Problem — Would you please output the lines from the one holding "- intros [k" to the end of the entries, exactly and with no others?

Record excerpts —

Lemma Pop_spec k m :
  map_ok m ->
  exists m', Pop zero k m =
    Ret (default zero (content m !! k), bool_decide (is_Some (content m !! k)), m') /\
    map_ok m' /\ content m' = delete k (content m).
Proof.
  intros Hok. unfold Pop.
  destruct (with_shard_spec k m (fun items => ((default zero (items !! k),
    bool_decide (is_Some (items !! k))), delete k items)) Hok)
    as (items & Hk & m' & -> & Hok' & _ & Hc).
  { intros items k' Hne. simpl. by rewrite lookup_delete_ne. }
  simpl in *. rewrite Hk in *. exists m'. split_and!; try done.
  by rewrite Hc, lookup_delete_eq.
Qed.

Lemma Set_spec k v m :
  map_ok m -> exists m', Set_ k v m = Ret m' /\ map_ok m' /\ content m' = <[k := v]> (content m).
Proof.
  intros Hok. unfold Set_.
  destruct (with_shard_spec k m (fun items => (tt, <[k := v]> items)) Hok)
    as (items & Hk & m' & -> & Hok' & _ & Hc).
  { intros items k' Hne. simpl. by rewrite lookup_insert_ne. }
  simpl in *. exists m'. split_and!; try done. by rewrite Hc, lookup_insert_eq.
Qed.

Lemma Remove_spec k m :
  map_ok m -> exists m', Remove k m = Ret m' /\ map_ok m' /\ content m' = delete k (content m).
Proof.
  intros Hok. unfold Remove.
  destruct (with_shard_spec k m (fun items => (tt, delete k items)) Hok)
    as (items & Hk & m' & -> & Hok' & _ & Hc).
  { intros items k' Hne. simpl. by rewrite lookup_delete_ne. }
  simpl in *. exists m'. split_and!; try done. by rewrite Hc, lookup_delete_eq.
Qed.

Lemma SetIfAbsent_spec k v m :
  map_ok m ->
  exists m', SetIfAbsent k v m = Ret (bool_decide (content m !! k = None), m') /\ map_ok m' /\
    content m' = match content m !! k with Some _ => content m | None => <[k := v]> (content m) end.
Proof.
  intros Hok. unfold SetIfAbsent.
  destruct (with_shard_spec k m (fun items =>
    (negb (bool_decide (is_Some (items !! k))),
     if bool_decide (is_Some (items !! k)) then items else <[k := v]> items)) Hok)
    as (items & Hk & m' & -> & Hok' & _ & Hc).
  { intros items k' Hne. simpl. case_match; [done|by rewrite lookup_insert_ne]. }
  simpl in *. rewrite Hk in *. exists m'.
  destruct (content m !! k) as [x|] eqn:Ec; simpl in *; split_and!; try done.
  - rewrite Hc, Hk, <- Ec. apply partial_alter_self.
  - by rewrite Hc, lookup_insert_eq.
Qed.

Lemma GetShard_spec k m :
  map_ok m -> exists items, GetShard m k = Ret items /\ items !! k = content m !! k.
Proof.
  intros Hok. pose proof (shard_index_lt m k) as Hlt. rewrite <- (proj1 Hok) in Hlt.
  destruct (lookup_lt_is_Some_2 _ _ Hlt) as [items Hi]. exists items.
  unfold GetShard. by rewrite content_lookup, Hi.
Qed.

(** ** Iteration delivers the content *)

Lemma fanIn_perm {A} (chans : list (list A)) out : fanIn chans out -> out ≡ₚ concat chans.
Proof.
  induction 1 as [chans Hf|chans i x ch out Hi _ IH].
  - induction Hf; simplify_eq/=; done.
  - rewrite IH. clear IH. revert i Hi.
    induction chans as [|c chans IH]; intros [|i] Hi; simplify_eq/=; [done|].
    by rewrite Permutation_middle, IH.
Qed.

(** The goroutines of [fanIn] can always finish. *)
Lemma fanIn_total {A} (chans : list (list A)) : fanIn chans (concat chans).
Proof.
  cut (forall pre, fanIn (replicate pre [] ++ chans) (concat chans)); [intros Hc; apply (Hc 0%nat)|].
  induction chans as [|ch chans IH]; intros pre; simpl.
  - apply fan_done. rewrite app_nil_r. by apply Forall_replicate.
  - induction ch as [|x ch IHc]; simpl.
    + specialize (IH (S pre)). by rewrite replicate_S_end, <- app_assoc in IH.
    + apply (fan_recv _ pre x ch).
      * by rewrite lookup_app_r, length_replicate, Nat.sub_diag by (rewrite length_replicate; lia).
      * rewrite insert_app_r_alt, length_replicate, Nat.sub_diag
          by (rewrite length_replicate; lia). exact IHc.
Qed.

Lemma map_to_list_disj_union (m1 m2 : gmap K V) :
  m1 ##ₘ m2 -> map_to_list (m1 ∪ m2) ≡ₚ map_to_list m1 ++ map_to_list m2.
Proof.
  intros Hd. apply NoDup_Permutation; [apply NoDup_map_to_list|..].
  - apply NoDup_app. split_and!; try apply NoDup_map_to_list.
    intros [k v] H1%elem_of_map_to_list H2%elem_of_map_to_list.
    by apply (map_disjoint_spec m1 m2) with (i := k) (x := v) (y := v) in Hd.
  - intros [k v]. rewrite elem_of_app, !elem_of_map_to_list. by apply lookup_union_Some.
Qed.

Result of this task —
  - intros [k v]. rewrite elem_of_app, !elem_of_map_to_list. by apply lookup_union_Some.
Qed.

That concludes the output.